After they returned to Liverpool, the Beatles did not wish to play for quite some time.  When they did, some month and a half later, they were a bit rusty and not well received.  Their hearts weren't in Liverpool either, as they ached for life on the Reeperbahn.  They waited until George turned 18 and left for Hamburg as soon as possible.  Their booking at the Top Ten club was still valid and they enjoyed being virtually stars in Hamburg.  However, after a while they soon tired of the prostitutes, the long hours, and the drugs.  They still hadn't fulfilled their dre ams.  Only one Beatle was content in Hamburg and that was Stu.  Stu had found the love of his life, Astrid, and was accepted on scholarship to an art college in Hamburg.  What Stu was discontented with was the Beatles.  He didn't enjoy the long hours and especially dislike Paul McCartney telling him how to play bass.  Before the Beatles left for Liverpool again, Stu told John that he was staying behind and Paul could take  over on bass.  Unfortunately Stu's plans were not fulfilled, as he died from a brain hemorrage about 10 months later.
 

When they came back to Liverpool this time they were received much better.  They began to play for better money as they were represented as coming from Hamburg and developed quite a following.  Pete was the most popular due to his cool demeanor and good looks.

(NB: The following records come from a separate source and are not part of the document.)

Lemma lor_range k a b :
  0 <= k -> 0 <= a < 2 ^ k -> 0 <= b < 2 ^ k -> 0 <= Z.lor a b < 2 ^ k.
Proof.
  intros Hk Ha Hb. split; [by apply Z.lor_nonneg; lia|].
  destruct (decide (Z.lor a b = 0)) as [->|Hnz]; [lia|].
  assert (Hp : 0 < Z.lor a b).
  { assert (0 <= Z.lor a b) by (apply Z.lor_nonneg; lia). lia. }
  apply Z.log2_lt_pow2; [exact Hp|]. rewrite Z.log2_lor by lia.
  destruct (decide (a = 0)), (decide (b = 0)); subst; simpl in *;
    try (rewrite Z.lor_0_l in Hnz; done).
  all: try (change (Z.log2 0) with 0).
  all: apply Z.max_lub_lt;
    first [ apply Z.log2_lt_pow2; lia
          | destruct (decide (k = 0)); [subst; change (2 ^ 0) with 1 in *; lia | lia] ].
Qed.

(** Testing one flag is testing one bit. *)
Lemma has_pow2 x k : 0 <= k -> has x (2 ^ k) = Z.testbit x k.
Proof.
  intros Hk. unfold has.
  assert (E : Z.land x (2 ^ k) = if Z.testbit x k then 2 ^ k else 0).
  { zbits. rewrite Z.pow2_bits_eqb by lia.
    destruct (Z.eqb_spec k n) as [->|Hne].
    - rewrite andb_true_r. destruct (Z.testbit x n);
        by rewrite ?Z.pow2_bits_true, ?Z.testbit_0_l by lia.
    - rewrite andb_false_r. destruct (Z.testbit x k);
        by rewrite ?Z.pow2_bits_false, ?Z.testbit_0_l by lia. }
  rewrite E. destruct (Z.testbit x k); [|done].
  destruct (Z.eqb_spec (2 ^ k) 0); [|done].
  pose proof (Z.pow_pos_nonneg 2 k). lia.
Qed.

Lemma has_lor x y f : has (Z.lor x y) f = has x f || has y f.
Proof.
  unfold has. rewrite Z.land_lor_distr_l.
  destruct (Z.eqb_spec (Z.land x f) 0) as [E|E];
    destruct (Z.eqb_spec (Z.land y f) 0) as [E'|E'];
    destruct (Z.eqb_spec (Z.lor (Z.land x f) (Z.land y f)) 0) as [E2|E2];
    try done; rewrite Z.lor_eq_0_iff in E2; naive_solver.
Qed.

(** ** Lists as arrays *)

Section lists.
Context {A : Type}.
Implicit Types l : list A.

Lemma list_insert_same l i x : l !! i = Some x -> <[i:=x]> l = l.
Proof. apply list_insert_id. Qed.

Lemma Forall_insert_weak (P : A -> Prop) l i x :
  Forall P l -> P x -> Forall P (<[i:=x]> l).
Proof. intros. by apply Forall_insert. Qed.

Lemma lookup_total_lt (d : A) l i :
  (i < length l)%nat -> l !! i = Some (nth i l d).
Proof.
  intros Hi. destruct (nth_lookup_or_length l i d) as [H|H]; [done|lia].
Qed.

End lists.

(** An invariant of every step holds in every reachable state. *)
Lemma rtc_preserves {A} (R : relation A) (P : A -> Prop) x y :
  (forall a b, P a -> R a b -> P b) -> P x -> rtc R x y -> P y.
Proof. intros HR Hx Hr. induction Hr; eauto. Qed.

(** Case analysis on the boolean comparisons of the code. *)
Ltac zcases :=
  repeat match goal with
  | |- context [Z.eqb ?x ?y] => destruct (Z.eqb_spec x y)
  | |- context [Z.ltb ?x ?y] => destruct (Z.ltb_spec x y)
  | |- context [Z.leb ?x ?y] => destruct (Z.leb_spec x y)
  | H : context [Z.eqb ?x ?y] |- _ => destruct (Z.eqb_spec x y)
  | H : context [Z.ltb ?x ?y] |- _ => destruct (Z.ltb_spec x y)
  | H : context [Z.leb ?x ?y] |- _ => destruct (Z.leb_spec x y)
  end.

The changes made in Hamburg made quite an impact.  One major change that was to impact all the places they played was their hair.  In Hamburg, the Beatles got their infamous "moptop" hairstyle.  Most of their friends, Astrid, Klaus, and Jurgan Vollmer, had this hairstyle that was very unique and very different from the "Teddy Boy" look that was popular in Britian.  Stu was the first to change his hair and then George agreed to have it done, each by Astrid.  Later on a trip to France to visit Jurgen, John and Paul had it done as well.  Pete Best refused to conform.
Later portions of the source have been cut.